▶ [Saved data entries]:

——

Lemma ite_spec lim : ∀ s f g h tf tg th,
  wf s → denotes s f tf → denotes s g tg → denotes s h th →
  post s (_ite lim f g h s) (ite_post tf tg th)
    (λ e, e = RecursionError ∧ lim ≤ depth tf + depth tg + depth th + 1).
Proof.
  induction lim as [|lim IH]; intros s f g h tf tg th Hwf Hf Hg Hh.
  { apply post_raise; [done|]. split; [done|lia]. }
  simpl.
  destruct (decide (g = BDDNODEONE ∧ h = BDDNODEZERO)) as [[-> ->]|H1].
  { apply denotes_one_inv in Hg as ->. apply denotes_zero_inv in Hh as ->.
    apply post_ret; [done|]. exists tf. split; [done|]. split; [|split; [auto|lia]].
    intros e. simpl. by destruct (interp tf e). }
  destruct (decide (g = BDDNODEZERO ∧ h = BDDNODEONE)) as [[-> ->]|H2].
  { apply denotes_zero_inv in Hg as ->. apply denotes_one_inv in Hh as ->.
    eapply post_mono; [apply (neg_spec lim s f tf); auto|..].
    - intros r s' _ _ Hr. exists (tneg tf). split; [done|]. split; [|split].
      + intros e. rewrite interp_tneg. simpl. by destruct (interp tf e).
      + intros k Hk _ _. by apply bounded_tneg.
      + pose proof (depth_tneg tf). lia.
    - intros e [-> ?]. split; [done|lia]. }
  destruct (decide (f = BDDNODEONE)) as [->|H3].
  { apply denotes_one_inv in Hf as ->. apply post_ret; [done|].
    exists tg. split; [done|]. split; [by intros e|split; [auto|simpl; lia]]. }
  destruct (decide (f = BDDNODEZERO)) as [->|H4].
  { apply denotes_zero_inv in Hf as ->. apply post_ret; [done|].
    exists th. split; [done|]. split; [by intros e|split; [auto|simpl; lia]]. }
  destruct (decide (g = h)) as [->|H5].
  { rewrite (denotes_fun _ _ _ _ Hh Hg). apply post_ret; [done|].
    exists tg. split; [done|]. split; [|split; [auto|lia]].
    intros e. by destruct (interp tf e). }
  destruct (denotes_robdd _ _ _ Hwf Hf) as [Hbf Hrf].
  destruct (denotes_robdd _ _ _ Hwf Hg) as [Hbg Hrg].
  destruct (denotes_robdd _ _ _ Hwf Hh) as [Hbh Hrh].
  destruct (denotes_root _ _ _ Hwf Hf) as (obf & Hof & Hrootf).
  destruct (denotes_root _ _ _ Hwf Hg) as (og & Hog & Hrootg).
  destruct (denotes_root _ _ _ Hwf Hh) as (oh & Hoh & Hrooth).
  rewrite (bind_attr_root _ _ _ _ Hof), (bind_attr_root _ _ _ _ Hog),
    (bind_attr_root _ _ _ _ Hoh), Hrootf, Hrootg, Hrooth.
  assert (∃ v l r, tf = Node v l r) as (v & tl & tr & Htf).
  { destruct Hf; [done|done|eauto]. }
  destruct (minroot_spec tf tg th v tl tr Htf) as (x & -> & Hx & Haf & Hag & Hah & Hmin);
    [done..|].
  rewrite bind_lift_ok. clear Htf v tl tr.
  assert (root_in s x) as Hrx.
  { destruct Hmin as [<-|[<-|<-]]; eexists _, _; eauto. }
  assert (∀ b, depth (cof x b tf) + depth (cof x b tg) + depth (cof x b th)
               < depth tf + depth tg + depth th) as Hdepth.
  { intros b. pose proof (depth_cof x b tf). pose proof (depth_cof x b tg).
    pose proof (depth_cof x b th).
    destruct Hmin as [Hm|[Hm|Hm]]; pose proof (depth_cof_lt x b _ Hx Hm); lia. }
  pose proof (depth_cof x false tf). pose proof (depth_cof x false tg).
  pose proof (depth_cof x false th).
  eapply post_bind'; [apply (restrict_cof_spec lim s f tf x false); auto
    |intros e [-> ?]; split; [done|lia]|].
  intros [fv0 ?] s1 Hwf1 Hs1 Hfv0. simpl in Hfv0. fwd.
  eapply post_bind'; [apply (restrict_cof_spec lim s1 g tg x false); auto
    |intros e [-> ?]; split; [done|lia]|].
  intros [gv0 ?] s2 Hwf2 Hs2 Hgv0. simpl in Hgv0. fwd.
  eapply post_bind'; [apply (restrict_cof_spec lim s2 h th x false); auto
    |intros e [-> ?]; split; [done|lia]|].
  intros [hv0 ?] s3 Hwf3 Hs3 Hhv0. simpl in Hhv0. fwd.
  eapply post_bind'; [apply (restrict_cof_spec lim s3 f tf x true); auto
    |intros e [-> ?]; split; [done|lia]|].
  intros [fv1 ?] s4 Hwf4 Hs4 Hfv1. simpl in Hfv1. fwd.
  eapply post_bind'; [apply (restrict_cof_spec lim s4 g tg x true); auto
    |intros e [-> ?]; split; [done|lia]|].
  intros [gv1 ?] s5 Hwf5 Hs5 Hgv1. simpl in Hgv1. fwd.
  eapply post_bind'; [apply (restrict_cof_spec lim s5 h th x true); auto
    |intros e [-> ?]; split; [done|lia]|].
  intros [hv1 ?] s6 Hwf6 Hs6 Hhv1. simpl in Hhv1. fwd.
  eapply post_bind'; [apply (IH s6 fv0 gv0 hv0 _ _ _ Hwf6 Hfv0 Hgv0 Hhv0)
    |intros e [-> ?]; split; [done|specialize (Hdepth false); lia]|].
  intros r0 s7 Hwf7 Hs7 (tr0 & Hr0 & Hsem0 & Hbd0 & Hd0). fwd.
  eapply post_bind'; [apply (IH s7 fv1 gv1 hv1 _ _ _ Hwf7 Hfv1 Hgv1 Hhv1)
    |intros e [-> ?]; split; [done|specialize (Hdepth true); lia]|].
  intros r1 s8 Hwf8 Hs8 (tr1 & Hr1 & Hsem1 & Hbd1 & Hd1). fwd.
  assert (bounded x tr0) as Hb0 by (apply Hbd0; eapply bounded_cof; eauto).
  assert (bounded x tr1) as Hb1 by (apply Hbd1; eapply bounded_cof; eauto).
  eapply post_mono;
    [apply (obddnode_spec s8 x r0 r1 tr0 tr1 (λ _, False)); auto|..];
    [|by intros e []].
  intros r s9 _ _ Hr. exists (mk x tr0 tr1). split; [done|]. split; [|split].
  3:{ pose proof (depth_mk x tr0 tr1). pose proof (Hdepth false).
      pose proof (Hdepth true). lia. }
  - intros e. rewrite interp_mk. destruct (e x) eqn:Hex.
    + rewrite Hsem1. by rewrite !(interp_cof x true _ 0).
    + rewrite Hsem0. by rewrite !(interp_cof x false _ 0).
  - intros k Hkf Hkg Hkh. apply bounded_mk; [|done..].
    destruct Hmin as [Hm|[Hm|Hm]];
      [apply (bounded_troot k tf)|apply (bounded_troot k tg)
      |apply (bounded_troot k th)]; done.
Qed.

——

▶ [What this task involves]:
The reply should be a precise retyping of all the data.

▶ [Worked solution]:
Lemma ite_spec lim : ∀ s f g h tf tg th,
  wf s → denotes s f tf → denotes s g tg → denotes s h th →
  post s (_ite lim f g h s) (ite_post tf tg th)
    (λ e, e = RecursionError ∧ lim ≤ depth tf + depth tg + depth th + 1).
Proof.
  induction lim as [|lim IH]; intros s f g h tf tg th Hwf Hf Hg Hh.
  { apply post_raise; [done|]. split; [done|lia]. }
  simpl.
  destruct (decide (g = BDDNODEONE ∧ h = BDDNODEZERO)) as [[-> ->]|H1].
  { apply denotes_one_inv in Hg as ->. apply denotes_zero_inv in Hh as ->.
    apply post_ret; [done|]. exists tf. split; [done|]. split; [|split; [auto|lia]].
    intros e. simpl. by destruct (interp tf e). }
  destruct (decide (g = BDDNODEZERO ∧ h = BDDNODEONE)) as [[-> ->]|H2].
  { apply denotes_zero_inv in Hg as ->. apply denotes_one_inv in Hh as ->.
    eapply post_mono; [apply (neg_spec lim s f tf); auto|..].
    - intros r s' _ _ Hr. exists (tneg tf). split; [done|]. split; [|split].
      + intros e. rewrite interp_tneg. simpl. by destruct (interp tf e).
      + intros k Hk _ _. by apply bounded_tneg.
      + pose proof (depth_tneg tf). lia.
    - intros e [-> ?]. split; [done|lia]. }
  destruct (decide (f = BDDNODEONE)) as [->|H3].
  { apply denotes_one_inv in Hf as ->. apply post_ret; [done|].
    exists tg. split; [done|]. split; [by intros e|split; [auto|simpl; lia]]. }
  destruct (decide (f = BDDNODEZERO)) as [->|H4].
  { apply denotes_zero_inv in Hf as ->. apply post_ret; [done|].
    exists th. split; [done|]. split; [by intros e|split; [auto|simpl; lia]]. }
  destruct (decide (g = h)) as [->|H5].
  { rewrite (denotes_fun _ _ _ _ Hh Hg). apply post_ret; [done|].
    exists tg. split; [done|]. split; [|split; [auto|lia]].
    intros e. by destruct (interp tf e). }
  destruct (denotes_robdd _ _ _ Hwf Hf) as [Hbf Hrf].
  destruct (denotes_robdd _ _ _ Hwf Hg) as [Hbg Hrg].
  destruct (denotes_robdd _ _ _ Hwf Hh) as [Hbh Hrh].
  destruct (denotes_root _ _ _ Hwf Hf) as (obf & Hof & Hrootf).
  destruct (denotes_root _ _ _ Hwf Hg) as (og & Hog & Hrootg).
  destruct (denotes_root _ _ _ Hwf Hh) as (oh & Hoh & Hrooth).
  rewrite (bind_attr_root _ _ _ _ Hof), (bind_attr_root _ _ _ _ Hog),
    (bind_attr_root _ _ _ _ Hoh), Hrootf, Hrootg, Hrooth.
  assert (∃ v l r, tf = Node v l r) as (v & tl & tr & Htf).
  { destruct Hf; [done|done|eauto]. }
  destruct (minroot_spec tf tg th v tl tr Htf) as (x & -> & Hx & Haf & Hag & Hah & Hmin);
    [done..|].
  rewrite bind_lift_ok. clear Htf v tl tr.
  assert (root_in s x) as Hrx.
  { destruct Hmin as [<-|[<-|<-]]; eexists _, _; eauto. }
  assert (∀ b, depth (cof x b tf) + depth (cof x b tg) + depth (cof x b th)
               < depth tf + depth tg + depth th) as Hdepth.
  { intros b. pose proof (depth_cof x b tf). pose proof (depth_cof x b tg).
    pose proof (depth_cof x b th).
    destruct Hmin as [Hm|[Hm|Hm]]; pose proof (depth_cof_lt x b _ Hx Hm); lia. }
  pose proof (depth_cof x false tf). pose proof (depth_cof x false tg).
  pose proof (depth_cof x false th).
  eapply post_bind'; [apply (restrict_cof_spec lim s f tf x false); auto
    |intros e [-> ?]; split; [done|lia]|].
  intros [fv0 ?] s1 Hwf1 Hs1 Hfv0. simpl in Hfv0. fwd.
  eapply post_bind'; [apply (restrict_cof_spec lim s1 g tg x false); auto
    |intros e [-> ?]; split; [done|lia]|].
  intros [gv0 ?] s2 Hwf2 Hs2 Hgv0. simpl in Hgv0. fwd.
  eapply post_bind'; [apply (restrict_cof_spec lim s2 h th x false); auto
    |intros e [-> ?]; split; [done|lia]|].
  intros [hv0 ?] s3 Hwf3 Hs3 Hhv0. simpl in Hhv0. fwd.
  eapply post_bind'; [apply (restrict_cof_spec lim s3 f tf x true); auto
    |intros e [-> ?]; split; [done|lia]|].
  intros [fv1 ?] s4 Hwf4 Hs4 Hfv1. simpl in Hfv1. fwd.
  eapply post_bind'; [apply (restrict_cof_spec lim s4 g tg x true); auto
    |intros e [-> ?]; split; [done|lia]|].
  intros [gv1 ?] s5 Hwf5 Hs5 Hgv1. simpl in Hgv1. fwd.
  eapply post_bind'; [apply (restrict_cof_spec lim s5 h th x true); auto
    |intros e [-> ?]; split; [done|lia]|].
  intros [hv1 ?] s6 Hwf6 Hs6 Hhv1. simpl in Hhv1. fwd.
  eapply post_bind'; [apply (IH s6 fv0 gv0 hv0 _ _ _ Hwf6 Hfv0 Hgv0 Hhv0)
    |intros e [-> ?]; split; [done|specialize (Hdepth false); lia]|].
  intros r0 s7 Hwf7 Hs7 (tr0 & Hr0 & Hsem0 & Hbd0 & Hd0). fwd.
  eapply post_bind'; [apply (IH s7 fv1 gv1 hv1 _ _ _ Hwf7 Hfv1 Hgv1 Hhv1)
    |intros e [-> ?]; split; [done|specialize (Hdepth true); lia]|].
  intros r1 s8 Hwf8 Hs8 (tr1 & Hr1 & Hsem1 & Hbd1 & Hd1). fwd.
  assert (bounded x tr0) as Hb0 by (apply Hbd0; eapply bounded_cof; eauto).
  assert (bounded x tr1) as Hb1 by (apply Hbd1; eapply bounded_cof; eauto).
  eapply post_mono;
    [apply (obddnode_spec s8 x r0 r1 tr0 tr1 (λ _, False)); auto|..];
    [|by intros e []].
  intros r s9 _ _ Hr. exists (mk x tr0 tr1). split; [done|]. split; [|split].
  3:{ pose proof (depth_mk x tr0 tr1). pose proof (Hdepth false).
      pose proof (Hdepth true). lia. }
  - intros e. rewrite interp_mk. destruct (e x) eqn:Hex.
    + rewrite Hsem1. by rewrite !(interp_cof x true _ 0).
    + rewrite Hsem0. by rewrite !(interp_cof x false _ 0).
  - intros k Hkf Hkg Hkh. apply bounded_mk; [|done..].
    destruct Hmin as [Hm|[Hm|Hm]];
      [apply (bounded_troot k tf)|apply (bounded_troot k tg)
      |apply (bounded_troot k th)]; done.
Qed.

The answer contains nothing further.